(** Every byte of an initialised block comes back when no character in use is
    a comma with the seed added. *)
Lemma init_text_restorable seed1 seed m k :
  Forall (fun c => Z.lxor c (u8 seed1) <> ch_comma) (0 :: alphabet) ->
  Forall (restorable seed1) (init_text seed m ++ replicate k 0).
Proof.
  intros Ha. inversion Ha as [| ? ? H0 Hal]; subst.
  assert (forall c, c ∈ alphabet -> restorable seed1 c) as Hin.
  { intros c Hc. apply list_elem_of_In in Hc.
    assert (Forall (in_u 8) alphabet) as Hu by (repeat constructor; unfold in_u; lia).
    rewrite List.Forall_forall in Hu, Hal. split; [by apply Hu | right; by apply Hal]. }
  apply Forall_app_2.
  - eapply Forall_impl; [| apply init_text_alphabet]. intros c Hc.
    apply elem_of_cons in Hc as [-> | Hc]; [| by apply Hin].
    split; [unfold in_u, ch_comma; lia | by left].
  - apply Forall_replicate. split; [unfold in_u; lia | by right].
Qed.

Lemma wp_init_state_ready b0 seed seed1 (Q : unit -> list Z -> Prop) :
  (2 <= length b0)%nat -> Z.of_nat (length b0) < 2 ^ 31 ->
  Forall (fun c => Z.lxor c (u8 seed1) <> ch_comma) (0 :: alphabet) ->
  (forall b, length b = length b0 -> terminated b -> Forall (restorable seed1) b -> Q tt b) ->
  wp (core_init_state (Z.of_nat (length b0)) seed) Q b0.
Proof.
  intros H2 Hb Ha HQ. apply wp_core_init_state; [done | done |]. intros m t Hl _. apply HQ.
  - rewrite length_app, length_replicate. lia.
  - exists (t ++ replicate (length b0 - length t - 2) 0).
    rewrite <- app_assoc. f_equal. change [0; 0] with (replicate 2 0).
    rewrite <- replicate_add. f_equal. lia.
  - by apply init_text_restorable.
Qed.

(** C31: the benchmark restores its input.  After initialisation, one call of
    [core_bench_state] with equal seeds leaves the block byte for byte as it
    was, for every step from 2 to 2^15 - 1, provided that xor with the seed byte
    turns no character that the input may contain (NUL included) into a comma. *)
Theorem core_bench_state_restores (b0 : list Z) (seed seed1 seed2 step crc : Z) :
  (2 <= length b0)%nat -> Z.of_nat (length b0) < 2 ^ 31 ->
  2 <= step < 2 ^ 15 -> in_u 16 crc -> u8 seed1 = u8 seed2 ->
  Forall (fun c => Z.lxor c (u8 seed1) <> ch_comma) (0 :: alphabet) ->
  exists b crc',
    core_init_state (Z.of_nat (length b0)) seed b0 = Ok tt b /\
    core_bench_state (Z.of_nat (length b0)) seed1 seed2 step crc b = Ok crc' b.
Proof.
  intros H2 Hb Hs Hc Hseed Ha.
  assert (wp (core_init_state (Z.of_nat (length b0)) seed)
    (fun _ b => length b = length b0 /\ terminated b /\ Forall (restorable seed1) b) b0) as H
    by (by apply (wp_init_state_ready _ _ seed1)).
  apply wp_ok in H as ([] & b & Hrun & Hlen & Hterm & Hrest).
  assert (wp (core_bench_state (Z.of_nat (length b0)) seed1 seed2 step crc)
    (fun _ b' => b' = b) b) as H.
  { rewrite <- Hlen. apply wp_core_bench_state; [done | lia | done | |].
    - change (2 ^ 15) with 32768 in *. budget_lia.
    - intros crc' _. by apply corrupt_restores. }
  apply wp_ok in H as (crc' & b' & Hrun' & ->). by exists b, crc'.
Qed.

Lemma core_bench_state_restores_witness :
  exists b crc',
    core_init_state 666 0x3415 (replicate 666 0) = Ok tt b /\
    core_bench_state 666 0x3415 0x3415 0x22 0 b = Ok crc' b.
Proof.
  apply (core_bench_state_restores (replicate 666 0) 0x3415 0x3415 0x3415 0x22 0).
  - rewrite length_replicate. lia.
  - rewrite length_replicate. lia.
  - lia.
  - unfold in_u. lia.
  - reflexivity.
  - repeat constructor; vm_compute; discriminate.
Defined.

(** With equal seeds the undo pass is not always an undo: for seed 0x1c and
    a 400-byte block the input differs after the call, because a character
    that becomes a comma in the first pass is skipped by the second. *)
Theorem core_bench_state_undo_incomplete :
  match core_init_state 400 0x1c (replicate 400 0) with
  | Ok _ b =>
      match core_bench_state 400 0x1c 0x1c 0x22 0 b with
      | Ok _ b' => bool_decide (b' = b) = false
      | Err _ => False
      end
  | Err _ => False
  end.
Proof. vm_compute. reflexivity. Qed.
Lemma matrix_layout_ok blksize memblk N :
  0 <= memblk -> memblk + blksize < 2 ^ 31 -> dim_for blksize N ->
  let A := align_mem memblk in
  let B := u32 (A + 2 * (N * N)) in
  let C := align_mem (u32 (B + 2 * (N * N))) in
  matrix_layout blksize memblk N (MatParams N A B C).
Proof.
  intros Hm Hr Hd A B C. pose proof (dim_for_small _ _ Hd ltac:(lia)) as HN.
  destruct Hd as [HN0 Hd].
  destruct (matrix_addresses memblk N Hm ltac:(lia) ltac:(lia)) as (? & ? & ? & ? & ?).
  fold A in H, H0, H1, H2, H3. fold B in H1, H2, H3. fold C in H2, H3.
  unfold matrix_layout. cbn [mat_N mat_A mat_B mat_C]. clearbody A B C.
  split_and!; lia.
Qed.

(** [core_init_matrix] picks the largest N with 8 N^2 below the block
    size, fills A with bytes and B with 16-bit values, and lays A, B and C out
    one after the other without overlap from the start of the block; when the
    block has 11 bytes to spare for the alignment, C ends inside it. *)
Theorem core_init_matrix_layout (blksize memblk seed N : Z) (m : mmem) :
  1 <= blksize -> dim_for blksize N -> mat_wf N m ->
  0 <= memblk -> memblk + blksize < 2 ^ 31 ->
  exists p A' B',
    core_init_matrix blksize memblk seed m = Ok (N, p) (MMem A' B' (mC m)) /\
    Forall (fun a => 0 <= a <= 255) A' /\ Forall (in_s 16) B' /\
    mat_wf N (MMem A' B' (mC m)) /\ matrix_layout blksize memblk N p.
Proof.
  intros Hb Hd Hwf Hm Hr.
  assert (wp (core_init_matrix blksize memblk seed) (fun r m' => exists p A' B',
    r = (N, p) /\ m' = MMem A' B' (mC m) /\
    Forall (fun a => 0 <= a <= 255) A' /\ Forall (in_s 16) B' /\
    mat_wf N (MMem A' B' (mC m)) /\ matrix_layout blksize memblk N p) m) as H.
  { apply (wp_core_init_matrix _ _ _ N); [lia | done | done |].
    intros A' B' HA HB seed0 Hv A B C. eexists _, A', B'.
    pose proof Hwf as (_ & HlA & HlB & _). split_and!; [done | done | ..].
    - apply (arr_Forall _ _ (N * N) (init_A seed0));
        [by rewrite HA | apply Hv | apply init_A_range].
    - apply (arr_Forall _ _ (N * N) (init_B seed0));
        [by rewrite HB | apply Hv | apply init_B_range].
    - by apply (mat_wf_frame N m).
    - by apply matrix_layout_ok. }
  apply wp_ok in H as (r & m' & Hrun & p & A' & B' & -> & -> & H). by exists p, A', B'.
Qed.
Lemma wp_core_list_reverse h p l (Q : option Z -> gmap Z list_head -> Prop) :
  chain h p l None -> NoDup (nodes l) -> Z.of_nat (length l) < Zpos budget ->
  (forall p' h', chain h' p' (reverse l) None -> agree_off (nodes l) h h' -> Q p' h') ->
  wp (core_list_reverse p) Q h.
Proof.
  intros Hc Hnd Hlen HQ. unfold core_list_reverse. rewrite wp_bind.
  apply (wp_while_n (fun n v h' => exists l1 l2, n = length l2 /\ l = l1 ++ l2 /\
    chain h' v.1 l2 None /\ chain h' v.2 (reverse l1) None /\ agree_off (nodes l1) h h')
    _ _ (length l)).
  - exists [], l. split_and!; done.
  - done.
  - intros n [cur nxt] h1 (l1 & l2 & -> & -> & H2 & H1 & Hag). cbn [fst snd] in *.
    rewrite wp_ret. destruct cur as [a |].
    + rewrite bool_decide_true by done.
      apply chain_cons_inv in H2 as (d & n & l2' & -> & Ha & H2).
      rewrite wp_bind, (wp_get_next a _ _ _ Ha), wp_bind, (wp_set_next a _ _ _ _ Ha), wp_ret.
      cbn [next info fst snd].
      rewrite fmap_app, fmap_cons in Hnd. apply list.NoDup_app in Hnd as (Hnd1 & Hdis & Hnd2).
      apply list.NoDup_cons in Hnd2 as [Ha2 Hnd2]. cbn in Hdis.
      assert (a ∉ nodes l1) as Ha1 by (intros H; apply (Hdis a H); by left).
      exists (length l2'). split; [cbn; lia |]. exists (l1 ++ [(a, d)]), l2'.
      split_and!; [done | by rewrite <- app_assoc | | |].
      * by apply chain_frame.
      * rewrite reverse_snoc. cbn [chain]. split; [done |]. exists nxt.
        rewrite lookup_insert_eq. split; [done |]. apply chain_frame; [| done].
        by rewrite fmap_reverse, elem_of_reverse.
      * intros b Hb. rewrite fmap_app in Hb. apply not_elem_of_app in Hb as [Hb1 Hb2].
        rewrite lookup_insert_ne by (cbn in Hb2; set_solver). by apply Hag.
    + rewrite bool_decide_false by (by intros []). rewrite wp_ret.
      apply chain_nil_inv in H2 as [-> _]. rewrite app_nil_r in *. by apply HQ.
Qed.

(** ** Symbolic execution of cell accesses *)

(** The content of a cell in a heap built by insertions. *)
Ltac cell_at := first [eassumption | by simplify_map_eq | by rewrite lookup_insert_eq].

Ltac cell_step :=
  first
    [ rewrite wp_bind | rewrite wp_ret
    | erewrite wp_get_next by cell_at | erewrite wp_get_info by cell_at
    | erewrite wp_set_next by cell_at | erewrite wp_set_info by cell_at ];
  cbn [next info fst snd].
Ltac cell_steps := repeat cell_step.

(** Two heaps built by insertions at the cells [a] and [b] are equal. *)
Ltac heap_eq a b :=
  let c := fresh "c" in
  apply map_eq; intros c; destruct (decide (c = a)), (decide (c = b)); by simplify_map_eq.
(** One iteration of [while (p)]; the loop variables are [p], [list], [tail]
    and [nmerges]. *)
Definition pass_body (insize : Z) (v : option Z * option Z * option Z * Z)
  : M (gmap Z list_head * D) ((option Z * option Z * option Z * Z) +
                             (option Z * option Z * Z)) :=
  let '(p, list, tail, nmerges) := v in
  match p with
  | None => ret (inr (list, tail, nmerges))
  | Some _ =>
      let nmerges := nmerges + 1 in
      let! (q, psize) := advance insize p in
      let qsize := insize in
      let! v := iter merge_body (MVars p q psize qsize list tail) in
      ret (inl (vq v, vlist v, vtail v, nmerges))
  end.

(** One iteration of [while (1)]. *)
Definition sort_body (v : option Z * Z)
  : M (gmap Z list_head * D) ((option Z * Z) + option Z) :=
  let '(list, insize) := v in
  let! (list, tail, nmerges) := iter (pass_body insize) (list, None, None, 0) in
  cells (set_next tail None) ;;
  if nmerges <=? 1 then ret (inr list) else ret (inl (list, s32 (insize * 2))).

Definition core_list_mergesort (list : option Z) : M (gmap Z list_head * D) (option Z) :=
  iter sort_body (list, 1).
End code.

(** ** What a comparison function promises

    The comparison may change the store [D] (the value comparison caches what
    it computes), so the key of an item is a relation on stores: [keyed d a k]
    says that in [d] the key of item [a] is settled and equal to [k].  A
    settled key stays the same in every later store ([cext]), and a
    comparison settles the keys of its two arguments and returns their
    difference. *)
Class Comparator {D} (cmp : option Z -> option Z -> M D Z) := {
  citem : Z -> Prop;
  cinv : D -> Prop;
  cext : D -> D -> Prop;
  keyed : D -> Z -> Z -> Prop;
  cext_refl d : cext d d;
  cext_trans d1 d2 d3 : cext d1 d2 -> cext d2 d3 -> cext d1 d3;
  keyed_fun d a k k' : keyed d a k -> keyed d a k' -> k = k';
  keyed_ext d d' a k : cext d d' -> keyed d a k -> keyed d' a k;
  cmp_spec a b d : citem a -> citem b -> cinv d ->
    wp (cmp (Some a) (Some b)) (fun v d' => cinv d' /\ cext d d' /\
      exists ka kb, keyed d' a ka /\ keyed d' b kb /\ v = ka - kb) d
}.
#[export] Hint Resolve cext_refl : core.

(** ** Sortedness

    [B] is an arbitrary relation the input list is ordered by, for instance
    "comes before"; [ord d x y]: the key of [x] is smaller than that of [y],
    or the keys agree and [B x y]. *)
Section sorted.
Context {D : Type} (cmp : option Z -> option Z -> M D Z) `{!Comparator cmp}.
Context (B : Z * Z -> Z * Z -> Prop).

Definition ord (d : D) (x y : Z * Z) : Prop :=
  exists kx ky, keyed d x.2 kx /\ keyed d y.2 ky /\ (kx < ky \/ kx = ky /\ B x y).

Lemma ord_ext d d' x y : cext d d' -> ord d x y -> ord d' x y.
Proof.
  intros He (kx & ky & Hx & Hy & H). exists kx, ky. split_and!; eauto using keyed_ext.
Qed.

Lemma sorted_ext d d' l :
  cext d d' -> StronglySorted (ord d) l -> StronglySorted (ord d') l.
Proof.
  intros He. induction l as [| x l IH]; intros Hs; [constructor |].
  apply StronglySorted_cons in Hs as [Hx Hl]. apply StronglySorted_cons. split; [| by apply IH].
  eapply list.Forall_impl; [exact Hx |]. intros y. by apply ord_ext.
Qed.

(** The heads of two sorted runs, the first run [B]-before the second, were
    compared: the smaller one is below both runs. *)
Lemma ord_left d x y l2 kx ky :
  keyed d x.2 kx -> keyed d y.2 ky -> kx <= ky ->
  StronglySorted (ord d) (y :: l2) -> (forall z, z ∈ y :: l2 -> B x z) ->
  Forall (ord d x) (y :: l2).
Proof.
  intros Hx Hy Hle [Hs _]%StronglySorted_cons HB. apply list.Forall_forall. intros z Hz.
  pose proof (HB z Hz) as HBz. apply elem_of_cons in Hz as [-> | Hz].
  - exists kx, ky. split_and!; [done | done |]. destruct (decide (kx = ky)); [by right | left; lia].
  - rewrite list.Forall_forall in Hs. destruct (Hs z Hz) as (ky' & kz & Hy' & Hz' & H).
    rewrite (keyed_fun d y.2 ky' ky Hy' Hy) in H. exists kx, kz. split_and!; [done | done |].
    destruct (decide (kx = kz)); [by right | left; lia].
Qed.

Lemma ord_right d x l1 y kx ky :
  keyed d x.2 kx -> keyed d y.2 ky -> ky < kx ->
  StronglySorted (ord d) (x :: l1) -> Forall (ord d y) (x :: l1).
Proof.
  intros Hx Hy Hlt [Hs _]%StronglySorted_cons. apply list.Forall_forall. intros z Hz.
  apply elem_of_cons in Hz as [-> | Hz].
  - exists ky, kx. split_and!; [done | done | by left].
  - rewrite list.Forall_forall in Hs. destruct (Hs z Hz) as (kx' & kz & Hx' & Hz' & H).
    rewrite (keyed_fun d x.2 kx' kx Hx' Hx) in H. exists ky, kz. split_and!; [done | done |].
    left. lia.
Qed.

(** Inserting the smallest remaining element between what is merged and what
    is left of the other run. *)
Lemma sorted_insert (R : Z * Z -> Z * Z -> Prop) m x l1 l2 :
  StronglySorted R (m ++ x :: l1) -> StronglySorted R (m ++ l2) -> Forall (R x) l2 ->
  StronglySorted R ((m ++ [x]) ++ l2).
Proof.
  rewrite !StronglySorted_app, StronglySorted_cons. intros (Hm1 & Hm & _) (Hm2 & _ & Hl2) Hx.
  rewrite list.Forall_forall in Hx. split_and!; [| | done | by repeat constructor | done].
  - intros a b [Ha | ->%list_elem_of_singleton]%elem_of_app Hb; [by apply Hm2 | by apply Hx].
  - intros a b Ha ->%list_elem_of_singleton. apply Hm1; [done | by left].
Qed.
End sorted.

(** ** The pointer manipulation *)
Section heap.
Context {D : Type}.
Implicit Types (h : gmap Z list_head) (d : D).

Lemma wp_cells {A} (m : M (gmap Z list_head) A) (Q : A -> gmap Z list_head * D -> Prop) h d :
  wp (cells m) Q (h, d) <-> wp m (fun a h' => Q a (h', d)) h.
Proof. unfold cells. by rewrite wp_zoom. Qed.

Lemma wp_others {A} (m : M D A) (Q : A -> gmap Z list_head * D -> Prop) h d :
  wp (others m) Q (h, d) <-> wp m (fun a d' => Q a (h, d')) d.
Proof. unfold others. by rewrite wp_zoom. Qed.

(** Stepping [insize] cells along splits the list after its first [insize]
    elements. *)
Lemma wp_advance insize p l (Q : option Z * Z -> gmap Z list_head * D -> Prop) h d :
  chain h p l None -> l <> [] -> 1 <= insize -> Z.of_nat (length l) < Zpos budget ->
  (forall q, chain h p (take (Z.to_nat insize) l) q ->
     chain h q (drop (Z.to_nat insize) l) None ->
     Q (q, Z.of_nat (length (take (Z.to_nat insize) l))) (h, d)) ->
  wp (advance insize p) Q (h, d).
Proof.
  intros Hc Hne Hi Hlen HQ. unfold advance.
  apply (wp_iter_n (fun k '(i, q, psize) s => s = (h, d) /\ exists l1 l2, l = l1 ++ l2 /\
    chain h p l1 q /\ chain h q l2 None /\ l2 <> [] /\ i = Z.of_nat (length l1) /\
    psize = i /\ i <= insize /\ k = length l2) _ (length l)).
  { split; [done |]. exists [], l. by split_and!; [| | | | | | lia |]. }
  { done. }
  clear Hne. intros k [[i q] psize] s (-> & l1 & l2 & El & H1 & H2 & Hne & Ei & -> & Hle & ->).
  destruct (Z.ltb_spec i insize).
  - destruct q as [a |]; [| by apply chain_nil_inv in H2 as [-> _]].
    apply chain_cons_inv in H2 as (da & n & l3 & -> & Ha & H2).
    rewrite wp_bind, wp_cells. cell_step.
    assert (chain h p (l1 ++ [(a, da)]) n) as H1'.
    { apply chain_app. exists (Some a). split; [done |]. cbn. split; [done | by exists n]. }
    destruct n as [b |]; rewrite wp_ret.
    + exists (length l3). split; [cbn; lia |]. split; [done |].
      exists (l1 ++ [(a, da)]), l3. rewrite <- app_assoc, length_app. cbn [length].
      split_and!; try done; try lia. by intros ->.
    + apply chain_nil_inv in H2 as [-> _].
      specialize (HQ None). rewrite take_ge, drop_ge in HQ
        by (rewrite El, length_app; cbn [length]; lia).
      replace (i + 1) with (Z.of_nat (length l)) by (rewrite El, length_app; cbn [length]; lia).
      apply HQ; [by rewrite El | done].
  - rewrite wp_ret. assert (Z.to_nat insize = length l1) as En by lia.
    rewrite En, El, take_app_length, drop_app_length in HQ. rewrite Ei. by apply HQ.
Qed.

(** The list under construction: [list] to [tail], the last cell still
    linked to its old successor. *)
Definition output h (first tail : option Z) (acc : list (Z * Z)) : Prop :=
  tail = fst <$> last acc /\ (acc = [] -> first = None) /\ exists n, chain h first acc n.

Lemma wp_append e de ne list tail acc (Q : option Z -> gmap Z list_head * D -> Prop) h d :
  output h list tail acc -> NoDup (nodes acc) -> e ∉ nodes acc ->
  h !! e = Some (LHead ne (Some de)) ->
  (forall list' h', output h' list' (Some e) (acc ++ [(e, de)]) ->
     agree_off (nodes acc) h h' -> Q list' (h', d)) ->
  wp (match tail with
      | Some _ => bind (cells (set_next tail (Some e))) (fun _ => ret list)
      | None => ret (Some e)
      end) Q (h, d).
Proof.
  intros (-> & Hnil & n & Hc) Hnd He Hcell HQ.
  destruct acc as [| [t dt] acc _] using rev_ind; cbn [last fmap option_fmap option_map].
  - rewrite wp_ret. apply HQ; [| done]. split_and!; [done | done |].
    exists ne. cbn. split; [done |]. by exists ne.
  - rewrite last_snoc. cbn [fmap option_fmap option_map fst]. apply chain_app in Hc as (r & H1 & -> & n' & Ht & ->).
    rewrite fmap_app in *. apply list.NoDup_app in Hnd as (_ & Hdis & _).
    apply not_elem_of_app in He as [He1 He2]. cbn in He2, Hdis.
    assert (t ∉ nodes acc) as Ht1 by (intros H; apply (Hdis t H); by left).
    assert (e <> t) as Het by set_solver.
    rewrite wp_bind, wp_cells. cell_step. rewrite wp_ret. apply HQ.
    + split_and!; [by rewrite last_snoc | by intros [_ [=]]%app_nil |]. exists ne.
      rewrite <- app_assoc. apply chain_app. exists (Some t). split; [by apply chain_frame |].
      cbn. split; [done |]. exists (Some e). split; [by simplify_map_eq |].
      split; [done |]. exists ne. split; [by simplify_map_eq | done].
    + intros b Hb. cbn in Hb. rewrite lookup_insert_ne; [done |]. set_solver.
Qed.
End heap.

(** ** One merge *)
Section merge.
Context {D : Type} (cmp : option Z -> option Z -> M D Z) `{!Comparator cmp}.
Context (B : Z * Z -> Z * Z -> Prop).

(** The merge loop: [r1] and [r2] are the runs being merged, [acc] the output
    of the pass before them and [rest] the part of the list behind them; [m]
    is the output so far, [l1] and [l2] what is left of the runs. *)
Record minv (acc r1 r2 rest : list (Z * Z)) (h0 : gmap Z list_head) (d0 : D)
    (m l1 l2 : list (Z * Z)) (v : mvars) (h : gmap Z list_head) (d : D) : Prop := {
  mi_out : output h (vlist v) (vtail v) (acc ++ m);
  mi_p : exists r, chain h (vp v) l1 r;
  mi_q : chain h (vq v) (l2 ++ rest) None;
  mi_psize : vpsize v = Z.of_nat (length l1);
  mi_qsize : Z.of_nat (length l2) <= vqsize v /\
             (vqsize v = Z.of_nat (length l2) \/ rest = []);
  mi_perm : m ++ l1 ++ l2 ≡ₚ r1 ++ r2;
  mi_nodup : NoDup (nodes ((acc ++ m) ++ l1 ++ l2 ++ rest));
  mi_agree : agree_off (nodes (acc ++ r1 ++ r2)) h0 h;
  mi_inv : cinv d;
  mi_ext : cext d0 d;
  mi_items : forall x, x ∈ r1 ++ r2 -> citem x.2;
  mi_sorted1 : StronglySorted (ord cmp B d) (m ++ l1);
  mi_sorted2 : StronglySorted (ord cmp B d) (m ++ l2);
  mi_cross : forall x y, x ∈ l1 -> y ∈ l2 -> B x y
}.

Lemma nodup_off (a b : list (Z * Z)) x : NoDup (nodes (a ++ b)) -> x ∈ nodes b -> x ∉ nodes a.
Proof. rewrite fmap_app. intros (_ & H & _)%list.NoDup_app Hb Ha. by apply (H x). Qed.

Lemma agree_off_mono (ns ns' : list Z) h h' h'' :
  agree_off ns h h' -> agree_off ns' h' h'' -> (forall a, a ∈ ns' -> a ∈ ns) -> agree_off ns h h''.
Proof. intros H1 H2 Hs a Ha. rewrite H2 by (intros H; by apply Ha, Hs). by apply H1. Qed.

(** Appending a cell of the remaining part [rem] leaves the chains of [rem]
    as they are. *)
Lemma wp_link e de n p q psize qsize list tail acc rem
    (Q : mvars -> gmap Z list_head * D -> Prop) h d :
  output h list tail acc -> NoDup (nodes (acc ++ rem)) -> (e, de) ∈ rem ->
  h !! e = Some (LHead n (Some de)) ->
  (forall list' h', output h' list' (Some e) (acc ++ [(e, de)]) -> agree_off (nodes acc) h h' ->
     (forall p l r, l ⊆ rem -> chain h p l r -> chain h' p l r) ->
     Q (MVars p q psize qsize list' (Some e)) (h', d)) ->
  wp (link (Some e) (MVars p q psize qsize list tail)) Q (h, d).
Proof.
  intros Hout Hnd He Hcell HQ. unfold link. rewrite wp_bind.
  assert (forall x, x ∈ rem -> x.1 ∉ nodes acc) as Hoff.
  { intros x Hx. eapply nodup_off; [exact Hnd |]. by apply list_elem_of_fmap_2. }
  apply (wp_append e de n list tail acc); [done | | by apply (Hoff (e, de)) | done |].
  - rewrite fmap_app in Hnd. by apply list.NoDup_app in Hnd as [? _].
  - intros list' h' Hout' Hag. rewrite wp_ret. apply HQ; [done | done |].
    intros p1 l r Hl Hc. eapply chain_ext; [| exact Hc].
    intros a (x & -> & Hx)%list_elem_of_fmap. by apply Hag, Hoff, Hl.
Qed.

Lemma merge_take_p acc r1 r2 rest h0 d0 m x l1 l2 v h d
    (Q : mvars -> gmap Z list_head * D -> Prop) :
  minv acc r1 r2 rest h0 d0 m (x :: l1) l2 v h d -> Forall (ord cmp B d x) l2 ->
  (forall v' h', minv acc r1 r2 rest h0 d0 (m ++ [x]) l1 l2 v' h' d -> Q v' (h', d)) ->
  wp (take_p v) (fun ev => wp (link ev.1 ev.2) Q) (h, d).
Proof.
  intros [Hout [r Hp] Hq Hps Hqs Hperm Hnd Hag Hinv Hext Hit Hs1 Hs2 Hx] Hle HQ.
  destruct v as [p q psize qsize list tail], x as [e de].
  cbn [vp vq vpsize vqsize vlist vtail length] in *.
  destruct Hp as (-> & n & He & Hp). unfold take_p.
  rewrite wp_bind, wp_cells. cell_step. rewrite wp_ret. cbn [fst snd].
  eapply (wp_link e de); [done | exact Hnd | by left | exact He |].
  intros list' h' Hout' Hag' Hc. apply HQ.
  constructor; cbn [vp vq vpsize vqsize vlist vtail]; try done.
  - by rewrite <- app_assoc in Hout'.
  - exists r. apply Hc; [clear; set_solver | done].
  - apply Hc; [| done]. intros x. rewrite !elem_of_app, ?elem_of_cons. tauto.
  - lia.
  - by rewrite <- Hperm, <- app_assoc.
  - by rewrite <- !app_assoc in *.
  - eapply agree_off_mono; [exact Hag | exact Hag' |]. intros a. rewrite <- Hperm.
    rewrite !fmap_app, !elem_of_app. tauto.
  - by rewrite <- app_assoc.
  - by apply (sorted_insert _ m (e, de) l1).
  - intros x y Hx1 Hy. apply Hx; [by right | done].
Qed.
───
What is required: Could you return exactly the lines above from the line with "(** One iteration of [while (p)];" to the line with "(option Z * option Z * Z))", both included, and nothing else?

Task output:
(** One iteration of [while (p)]; the loop variables are [p], [list], [tail]
    and [nmerges]. *)
Definition pass_body (insize : Z) (v : option Z * option Z * option Z * Z)
  : M (gmap Z list_head * D) ((option Z * option Z * option Z * Z) +
                             (option Z * option Z * Z)) :=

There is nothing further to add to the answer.